[EXERCISE OBJECTIVE]: From the entries below, count the lines with "Some". Write only the count.

[PROVIDED INFORMATION]:
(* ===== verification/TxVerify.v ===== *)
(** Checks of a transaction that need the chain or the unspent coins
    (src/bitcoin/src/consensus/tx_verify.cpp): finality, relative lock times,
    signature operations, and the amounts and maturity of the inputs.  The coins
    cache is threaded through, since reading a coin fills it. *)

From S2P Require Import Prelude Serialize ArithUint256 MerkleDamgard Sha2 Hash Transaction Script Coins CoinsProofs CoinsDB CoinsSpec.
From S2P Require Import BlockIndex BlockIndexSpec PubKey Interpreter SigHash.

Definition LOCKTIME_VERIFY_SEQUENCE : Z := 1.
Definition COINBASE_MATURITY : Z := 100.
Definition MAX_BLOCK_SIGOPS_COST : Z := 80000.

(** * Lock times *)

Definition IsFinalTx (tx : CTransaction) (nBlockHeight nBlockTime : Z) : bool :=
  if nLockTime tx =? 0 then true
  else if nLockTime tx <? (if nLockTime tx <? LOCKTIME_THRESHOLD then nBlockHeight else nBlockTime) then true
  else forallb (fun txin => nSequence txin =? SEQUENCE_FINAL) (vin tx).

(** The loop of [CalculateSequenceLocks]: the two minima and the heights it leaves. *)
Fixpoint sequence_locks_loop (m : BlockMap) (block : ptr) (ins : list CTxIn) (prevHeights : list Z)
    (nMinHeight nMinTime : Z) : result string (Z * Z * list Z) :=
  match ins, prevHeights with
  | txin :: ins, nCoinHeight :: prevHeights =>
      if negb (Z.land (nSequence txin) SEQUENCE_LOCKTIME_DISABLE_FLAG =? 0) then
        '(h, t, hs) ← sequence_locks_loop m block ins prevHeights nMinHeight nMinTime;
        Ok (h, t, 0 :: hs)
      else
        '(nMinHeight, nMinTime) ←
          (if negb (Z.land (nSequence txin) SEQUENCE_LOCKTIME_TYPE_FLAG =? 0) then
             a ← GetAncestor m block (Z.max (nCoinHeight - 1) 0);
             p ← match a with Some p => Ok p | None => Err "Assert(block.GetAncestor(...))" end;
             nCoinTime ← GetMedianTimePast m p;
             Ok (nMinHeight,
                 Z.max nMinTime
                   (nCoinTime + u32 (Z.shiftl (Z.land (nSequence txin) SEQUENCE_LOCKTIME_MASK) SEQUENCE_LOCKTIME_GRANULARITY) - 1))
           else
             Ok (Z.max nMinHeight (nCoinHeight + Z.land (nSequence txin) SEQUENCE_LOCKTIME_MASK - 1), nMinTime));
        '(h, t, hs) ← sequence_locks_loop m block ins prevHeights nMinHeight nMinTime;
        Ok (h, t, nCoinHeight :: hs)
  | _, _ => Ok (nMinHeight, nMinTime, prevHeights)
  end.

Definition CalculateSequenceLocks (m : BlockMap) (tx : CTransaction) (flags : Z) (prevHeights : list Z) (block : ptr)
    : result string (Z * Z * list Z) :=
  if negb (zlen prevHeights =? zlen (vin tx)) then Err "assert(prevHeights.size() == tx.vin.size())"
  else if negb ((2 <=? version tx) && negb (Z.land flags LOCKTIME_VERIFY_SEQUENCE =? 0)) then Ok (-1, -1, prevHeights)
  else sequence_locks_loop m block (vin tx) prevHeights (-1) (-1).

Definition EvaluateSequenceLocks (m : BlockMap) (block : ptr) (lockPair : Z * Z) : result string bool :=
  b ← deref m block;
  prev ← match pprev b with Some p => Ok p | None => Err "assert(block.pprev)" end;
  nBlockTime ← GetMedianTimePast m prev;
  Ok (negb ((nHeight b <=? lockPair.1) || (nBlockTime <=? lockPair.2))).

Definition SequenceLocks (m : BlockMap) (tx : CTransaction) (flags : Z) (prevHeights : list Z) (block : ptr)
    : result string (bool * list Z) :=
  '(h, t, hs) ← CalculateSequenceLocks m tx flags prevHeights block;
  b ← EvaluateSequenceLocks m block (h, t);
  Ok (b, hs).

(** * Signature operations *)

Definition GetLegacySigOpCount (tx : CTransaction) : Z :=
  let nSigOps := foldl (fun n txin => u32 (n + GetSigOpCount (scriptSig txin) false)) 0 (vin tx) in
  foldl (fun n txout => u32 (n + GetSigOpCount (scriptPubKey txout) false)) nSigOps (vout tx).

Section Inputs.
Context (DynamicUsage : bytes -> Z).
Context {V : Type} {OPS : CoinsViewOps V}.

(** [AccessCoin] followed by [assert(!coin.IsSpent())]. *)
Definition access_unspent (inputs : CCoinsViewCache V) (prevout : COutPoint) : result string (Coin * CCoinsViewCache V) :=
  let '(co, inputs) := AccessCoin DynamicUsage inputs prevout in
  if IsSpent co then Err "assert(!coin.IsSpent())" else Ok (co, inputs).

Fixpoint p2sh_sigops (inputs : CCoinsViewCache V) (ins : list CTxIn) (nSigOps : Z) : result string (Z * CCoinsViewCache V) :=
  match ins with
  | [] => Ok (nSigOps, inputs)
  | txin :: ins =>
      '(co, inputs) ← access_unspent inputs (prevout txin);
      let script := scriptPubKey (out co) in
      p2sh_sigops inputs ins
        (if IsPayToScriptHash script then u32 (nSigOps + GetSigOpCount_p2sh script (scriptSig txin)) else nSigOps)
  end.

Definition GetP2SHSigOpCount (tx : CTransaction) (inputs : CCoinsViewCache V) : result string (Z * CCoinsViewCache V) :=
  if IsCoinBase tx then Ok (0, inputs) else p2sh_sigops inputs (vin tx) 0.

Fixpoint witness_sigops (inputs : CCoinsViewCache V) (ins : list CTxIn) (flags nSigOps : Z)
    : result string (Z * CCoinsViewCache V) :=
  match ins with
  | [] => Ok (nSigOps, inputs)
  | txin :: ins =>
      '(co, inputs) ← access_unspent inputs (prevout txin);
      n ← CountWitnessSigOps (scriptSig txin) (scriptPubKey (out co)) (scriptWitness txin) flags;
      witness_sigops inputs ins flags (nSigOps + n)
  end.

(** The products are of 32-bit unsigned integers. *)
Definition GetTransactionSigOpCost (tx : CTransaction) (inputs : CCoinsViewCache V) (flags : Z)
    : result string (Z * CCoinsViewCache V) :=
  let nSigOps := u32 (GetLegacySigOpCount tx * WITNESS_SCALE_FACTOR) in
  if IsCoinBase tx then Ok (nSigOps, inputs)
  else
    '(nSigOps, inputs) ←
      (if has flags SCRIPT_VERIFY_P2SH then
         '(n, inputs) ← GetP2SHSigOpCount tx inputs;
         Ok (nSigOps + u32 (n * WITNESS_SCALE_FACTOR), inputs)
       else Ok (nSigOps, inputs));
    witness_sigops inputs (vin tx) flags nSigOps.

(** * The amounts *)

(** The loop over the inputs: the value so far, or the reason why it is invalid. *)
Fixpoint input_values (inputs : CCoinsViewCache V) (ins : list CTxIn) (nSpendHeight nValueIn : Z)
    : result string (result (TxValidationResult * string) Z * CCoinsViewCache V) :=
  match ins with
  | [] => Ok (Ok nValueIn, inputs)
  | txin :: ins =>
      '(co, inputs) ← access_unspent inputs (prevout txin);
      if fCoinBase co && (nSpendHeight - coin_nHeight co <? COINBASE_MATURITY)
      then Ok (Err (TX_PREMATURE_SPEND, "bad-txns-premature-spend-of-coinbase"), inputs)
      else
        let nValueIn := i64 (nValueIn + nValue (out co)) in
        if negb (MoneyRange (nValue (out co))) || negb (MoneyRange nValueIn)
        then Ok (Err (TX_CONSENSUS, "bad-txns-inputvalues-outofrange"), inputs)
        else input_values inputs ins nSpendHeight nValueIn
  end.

[SOLVED PROBLEM]: 2